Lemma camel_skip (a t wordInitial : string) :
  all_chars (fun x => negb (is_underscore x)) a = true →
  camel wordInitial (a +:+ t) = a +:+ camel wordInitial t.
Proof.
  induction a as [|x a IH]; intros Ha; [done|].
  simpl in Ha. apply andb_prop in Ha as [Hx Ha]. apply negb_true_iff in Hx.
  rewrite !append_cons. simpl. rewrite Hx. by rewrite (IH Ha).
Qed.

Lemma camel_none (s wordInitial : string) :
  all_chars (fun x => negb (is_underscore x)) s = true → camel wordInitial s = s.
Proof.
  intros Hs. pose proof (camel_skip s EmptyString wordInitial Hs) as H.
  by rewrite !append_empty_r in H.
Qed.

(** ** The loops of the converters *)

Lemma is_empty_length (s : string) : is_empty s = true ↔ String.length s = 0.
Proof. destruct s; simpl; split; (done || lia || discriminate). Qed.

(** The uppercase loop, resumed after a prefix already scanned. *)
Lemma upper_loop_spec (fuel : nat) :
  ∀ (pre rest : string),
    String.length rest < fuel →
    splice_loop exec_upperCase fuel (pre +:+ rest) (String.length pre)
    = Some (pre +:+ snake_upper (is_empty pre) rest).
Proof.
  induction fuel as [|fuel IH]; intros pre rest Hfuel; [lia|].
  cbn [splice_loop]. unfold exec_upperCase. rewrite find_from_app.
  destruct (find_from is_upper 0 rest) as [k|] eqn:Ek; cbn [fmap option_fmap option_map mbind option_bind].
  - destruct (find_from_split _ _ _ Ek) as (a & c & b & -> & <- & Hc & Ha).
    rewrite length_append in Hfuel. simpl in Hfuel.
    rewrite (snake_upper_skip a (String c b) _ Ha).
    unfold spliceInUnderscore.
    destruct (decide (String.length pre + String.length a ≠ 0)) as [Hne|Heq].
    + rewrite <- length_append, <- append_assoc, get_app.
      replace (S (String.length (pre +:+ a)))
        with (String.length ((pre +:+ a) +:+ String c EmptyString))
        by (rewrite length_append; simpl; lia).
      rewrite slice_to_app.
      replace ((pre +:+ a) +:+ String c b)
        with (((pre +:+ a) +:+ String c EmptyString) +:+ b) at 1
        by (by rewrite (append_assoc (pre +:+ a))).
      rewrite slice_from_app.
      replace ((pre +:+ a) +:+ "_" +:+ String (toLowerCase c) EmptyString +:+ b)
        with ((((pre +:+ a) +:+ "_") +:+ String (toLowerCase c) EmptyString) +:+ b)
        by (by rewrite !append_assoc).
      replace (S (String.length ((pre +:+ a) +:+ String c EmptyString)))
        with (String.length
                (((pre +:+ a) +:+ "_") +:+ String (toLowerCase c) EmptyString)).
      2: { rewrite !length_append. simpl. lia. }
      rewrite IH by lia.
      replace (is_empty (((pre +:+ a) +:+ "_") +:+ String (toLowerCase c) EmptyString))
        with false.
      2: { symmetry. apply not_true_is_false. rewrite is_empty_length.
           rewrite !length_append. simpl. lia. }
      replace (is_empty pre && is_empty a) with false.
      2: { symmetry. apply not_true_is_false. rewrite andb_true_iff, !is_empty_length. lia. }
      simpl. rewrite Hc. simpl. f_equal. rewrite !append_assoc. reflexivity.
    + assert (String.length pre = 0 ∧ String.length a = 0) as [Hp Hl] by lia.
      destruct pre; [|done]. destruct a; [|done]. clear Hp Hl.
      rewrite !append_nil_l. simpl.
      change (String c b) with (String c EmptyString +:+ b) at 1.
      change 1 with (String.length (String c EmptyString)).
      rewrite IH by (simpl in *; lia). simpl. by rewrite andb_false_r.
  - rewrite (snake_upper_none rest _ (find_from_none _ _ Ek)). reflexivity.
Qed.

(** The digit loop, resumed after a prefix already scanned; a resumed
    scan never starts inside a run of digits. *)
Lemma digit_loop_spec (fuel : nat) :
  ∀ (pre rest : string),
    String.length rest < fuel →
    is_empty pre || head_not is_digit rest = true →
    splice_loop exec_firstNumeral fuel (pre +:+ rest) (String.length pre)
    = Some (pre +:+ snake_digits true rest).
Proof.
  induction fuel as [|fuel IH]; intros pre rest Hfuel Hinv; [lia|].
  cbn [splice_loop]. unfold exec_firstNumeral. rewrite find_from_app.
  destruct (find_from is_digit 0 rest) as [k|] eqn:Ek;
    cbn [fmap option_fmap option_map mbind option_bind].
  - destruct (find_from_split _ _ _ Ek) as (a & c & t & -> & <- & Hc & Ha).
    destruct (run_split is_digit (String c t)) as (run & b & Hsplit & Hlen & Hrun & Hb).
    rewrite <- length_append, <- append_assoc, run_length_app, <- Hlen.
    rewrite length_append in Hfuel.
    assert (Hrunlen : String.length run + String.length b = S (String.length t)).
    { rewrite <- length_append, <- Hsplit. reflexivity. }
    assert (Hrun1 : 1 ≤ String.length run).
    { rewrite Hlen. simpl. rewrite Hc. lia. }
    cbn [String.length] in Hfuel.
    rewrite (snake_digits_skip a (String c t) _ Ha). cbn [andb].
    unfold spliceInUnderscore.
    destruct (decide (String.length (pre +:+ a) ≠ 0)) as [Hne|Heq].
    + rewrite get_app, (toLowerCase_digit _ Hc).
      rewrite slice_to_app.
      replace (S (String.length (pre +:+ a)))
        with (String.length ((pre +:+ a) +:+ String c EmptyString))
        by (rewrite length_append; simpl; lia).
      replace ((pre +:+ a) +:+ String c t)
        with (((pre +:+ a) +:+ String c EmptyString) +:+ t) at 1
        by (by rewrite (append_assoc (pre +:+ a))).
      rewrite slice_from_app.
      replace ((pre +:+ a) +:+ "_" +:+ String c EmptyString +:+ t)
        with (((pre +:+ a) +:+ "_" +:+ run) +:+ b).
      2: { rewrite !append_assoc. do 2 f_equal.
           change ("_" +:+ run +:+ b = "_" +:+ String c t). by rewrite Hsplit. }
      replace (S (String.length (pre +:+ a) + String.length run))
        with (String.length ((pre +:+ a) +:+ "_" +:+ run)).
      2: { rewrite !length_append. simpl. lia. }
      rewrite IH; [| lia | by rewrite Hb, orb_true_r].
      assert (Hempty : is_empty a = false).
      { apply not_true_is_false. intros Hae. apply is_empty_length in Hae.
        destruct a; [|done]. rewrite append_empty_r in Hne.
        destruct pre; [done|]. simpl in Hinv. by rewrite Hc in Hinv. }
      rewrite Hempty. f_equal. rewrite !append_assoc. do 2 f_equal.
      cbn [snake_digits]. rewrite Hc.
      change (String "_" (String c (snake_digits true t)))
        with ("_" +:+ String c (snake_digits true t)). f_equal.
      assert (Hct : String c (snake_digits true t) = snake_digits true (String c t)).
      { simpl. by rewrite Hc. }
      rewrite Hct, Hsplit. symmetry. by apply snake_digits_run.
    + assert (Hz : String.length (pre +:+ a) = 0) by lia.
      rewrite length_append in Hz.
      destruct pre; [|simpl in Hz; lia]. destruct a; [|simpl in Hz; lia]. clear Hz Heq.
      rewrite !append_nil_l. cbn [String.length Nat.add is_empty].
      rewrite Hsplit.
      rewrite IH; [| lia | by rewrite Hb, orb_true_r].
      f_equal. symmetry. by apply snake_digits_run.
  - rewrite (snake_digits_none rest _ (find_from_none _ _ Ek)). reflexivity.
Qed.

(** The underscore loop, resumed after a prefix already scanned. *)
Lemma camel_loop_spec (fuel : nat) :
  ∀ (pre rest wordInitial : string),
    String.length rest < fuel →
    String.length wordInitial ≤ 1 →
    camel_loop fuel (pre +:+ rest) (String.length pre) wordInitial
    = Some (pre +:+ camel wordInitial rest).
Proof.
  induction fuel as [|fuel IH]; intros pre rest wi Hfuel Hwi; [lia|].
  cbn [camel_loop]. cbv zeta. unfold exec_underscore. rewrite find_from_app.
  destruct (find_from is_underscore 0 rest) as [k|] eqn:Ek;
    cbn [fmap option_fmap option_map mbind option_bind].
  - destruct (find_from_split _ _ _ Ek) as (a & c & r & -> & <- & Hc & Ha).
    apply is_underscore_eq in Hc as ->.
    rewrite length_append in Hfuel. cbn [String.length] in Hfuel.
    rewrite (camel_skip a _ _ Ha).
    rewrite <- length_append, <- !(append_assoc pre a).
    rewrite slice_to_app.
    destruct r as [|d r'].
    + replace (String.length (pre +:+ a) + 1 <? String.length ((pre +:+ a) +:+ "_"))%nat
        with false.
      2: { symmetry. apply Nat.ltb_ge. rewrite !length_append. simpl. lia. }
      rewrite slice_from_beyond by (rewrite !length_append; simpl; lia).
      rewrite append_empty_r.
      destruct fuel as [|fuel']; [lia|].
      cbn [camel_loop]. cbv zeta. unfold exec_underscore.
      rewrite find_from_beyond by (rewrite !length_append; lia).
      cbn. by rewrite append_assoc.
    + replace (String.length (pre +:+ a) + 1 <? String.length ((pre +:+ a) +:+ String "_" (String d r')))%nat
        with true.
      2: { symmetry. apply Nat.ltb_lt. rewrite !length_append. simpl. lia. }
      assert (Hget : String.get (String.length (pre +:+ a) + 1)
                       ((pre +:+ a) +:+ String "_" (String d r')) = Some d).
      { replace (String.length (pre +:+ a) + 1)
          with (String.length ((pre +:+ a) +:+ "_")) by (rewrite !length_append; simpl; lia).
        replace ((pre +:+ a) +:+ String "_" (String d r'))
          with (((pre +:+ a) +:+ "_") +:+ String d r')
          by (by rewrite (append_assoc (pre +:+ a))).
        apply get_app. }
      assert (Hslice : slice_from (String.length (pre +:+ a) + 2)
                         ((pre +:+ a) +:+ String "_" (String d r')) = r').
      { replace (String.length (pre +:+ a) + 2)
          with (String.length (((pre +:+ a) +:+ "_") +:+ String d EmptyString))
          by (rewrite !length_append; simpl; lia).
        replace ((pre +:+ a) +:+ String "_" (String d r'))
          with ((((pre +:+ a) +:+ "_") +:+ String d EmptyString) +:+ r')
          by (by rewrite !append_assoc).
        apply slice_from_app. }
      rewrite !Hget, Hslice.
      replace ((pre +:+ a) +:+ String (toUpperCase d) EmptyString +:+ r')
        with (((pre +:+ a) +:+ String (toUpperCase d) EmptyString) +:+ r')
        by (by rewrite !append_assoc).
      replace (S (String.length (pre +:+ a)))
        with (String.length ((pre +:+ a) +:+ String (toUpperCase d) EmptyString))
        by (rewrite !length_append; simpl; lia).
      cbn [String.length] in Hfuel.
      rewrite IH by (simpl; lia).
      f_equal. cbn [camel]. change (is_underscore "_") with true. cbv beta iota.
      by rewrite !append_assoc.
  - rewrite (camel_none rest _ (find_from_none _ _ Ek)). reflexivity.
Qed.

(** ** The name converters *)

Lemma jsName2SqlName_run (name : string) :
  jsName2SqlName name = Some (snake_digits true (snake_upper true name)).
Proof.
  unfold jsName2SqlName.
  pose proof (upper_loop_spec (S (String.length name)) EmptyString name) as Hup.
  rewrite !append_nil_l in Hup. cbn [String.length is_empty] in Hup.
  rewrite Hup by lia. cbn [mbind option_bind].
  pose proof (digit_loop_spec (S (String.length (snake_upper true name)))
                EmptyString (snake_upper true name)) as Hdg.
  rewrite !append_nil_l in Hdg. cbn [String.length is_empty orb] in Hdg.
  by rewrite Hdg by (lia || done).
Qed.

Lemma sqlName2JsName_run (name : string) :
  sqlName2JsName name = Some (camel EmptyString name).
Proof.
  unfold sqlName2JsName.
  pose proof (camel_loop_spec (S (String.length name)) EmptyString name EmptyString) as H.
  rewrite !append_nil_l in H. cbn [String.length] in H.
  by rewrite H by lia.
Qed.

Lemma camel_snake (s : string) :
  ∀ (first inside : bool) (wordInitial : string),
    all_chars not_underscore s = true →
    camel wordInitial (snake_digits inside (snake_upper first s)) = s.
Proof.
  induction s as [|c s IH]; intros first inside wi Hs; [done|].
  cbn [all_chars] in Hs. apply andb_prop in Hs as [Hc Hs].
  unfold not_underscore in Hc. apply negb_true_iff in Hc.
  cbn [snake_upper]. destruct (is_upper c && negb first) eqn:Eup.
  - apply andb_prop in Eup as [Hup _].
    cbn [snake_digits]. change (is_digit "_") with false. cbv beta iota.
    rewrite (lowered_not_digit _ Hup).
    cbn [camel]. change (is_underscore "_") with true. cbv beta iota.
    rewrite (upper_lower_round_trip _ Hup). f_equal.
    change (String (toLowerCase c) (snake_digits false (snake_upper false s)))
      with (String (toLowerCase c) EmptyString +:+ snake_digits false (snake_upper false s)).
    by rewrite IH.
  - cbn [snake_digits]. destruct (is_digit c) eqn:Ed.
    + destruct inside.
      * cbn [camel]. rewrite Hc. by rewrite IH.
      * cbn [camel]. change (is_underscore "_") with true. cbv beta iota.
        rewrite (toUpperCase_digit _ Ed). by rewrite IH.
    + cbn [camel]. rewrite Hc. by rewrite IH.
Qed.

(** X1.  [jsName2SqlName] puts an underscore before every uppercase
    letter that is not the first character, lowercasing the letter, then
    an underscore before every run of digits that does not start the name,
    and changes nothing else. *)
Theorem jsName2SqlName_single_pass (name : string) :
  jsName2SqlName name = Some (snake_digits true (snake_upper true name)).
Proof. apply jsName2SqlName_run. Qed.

______

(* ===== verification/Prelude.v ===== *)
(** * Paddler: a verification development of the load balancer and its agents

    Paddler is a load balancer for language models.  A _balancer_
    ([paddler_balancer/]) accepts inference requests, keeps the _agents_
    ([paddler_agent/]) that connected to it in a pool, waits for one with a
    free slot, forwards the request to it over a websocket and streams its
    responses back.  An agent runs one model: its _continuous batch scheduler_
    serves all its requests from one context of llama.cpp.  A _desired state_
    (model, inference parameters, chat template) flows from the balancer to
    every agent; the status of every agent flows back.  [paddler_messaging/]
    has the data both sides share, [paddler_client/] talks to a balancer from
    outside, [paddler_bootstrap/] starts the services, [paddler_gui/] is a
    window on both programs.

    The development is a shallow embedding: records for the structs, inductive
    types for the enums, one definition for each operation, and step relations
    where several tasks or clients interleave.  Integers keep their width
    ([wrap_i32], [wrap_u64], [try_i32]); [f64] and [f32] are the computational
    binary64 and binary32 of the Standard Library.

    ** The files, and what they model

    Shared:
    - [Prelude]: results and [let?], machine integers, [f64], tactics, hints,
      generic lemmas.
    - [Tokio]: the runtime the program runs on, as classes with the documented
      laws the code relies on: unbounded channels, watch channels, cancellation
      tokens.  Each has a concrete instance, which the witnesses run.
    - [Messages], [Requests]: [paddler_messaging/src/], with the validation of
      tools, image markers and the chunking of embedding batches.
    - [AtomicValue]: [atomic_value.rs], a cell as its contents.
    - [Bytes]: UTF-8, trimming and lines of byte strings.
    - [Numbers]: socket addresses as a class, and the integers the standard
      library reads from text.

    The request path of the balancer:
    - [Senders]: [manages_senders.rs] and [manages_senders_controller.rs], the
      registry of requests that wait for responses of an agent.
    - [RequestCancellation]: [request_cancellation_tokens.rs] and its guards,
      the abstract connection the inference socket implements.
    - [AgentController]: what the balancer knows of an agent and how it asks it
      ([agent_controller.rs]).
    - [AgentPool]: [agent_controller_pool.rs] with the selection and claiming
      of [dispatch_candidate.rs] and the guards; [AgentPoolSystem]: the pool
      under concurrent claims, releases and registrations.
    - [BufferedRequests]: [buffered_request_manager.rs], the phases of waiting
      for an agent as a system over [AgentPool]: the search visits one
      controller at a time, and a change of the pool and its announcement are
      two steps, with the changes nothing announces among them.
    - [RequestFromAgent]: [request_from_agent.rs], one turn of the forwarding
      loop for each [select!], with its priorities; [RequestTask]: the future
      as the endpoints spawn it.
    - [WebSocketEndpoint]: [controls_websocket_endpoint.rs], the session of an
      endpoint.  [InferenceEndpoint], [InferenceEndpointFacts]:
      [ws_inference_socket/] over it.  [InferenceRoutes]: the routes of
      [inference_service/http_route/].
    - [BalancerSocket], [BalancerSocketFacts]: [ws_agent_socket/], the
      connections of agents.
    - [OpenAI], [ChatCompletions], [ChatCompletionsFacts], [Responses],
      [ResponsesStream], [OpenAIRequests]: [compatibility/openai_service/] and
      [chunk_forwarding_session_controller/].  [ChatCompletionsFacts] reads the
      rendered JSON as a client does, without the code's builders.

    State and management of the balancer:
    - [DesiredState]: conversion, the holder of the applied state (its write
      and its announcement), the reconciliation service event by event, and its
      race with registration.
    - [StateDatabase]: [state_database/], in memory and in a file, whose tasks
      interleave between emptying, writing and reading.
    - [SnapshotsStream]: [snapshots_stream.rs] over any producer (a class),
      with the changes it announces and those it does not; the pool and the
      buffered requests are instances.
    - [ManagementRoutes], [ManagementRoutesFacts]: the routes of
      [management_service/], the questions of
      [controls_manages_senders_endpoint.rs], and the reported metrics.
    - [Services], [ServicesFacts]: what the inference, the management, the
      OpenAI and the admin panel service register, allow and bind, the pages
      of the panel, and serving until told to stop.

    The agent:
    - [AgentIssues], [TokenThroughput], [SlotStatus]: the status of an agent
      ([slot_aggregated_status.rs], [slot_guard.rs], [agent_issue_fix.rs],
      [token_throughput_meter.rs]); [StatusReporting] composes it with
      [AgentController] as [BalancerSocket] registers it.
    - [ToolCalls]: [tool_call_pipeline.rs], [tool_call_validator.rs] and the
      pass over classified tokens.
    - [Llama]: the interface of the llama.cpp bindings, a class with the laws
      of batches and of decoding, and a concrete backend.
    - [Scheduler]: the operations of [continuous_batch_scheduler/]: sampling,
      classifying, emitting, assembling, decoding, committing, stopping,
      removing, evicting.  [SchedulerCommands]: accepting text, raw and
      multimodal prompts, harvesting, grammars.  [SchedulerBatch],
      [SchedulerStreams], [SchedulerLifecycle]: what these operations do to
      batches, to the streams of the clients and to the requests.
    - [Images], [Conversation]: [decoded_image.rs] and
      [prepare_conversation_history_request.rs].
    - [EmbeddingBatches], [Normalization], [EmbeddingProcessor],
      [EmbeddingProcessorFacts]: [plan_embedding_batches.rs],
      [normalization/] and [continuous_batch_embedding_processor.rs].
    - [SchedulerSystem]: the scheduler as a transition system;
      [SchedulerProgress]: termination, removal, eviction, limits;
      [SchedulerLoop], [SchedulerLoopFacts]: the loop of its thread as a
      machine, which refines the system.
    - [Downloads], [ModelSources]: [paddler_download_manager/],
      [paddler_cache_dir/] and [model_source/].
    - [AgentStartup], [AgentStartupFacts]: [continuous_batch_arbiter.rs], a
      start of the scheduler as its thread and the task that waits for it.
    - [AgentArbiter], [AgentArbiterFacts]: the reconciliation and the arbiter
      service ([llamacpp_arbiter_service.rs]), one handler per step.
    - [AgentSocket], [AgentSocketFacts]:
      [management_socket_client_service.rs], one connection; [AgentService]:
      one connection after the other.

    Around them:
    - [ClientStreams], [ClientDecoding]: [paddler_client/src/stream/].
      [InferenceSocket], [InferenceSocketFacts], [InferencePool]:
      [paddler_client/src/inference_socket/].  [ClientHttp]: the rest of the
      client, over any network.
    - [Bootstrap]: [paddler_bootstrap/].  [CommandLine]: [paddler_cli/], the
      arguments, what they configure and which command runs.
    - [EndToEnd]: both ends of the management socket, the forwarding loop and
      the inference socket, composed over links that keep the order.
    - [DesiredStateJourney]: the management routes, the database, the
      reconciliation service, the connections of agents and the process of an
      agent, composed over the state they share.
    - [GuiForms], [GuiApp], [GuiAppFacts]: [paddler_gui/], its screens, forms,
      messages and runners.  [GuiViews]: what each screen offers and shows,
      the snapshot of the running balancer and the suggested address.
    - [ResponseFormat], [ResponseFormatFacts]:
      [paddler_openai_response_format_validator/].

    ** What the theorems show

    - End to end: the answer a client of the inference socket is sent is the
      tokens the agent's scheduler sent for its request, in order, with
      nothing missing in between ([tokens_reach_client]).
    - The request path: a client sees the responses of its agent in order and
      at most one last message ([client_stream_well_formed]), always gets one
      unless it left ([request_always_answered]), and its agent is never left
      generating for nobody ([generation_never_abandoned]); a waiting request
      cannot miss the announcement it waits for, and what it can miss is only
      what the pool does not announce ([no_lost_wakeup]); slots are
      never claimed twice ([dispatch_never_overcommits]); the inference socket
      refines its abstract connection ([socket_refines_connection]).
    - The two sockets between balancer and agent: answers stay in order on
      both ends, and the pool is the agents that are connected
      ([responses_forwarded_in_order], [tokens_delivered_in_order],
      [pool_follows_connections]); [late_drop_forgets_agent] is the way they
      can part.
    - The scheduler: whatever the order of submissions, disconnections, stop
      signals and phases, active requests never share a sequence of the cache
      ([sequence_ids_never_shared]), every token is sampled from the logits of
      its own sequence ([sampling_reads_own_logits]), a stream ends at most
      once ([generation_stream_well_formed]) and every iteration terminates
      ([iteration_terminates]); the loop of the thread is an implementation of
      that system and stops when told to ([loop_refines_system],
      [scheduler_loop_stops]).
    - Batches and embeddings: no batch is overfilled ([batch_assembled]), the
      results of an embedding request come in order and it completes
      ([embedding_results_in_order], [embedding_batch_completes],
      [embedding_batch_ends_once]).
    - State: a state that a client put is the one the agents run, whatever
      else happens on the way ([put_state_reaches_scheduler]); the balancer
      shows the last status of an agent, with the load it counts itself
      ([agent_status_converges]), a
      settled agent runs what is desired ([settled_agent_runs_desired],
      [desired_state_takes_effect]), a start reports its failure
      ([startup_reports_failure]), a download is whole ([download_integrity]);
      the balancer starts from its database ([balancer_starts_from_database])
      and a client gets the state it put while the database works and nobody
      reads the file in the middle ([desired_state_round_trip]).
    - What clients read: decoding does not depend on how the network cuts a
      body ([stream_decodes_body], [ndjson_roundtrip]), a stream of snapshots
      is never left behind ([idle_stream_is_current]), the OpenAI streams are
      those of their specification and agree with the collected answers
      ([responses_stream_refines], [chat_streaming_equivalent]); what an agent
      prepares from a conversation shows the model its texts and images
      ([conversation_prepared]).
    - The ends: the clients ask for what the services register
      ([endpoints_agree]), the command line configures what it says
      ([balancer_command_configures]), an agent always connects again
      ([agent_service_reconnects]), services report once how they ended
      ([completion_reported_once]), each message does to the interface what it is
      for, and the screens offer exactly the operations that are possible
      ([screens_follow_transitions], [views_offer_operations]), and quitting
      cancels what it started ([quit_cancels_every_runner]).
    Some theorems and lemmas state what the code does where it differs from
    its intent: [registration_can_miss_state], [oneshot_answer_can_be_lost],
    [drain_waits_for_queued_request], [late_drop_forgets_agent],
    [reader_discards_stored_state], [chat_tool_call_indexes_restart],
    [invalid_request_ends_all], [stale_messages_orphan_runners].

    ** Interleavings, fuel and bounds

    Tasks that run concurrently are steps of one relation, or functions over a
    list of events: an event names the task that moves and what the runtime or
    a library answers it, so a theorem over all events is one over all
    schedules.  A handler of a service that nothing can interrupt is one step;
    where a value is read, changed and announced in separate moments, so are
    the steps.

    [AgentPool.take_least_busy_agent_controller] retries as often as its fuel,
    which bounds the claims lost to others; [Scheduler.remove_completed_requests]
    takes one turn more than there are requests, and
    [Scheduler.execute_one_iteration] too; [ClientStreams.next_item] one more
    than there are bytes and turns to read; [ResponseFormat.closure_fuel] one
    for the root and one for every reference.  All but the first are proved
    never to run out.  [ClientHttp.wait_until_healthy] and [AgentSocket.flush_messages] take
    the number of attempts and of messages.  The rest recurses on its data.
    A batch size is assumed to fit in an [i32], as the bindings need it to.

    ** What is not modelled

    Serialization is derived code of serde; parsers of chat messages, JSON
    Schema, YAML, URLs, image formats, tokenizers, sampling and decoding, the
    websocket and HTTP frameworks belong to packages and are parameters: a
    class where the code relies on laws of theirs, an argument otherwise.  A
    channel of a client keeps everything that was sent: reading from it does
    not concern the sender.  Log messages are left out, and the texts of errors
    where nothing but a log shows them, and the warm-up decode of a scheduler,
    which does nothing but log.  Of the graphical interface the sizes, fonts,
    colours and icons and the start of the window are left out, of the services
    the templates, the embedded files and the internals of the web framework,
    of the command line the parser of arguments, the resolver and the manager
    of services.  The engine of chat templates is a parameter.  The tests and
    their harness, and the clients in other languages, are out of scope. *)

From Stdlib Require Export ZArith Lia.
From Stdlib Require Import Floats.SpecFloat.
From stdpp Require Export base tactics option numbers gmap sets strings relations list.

______

- [Exercise]
Using the listing above, show every line that includes the string "induction".

- [Finished task]
  induction a as [|x a IH]; intros Ha; [done|].
  induction fuel as [|fuel IH]; intros pre rest Hfuel; [lia|].
  induction fuel as [|fuel IH]; intros pre rest Hfuel Hinv; [lia|].
  induction fuel as [|fuel IH]; intros pre rest wi Hfuel Hwi; [lia|].
  induction s as [|c s IH]; intros first inside wi Hs; [done|].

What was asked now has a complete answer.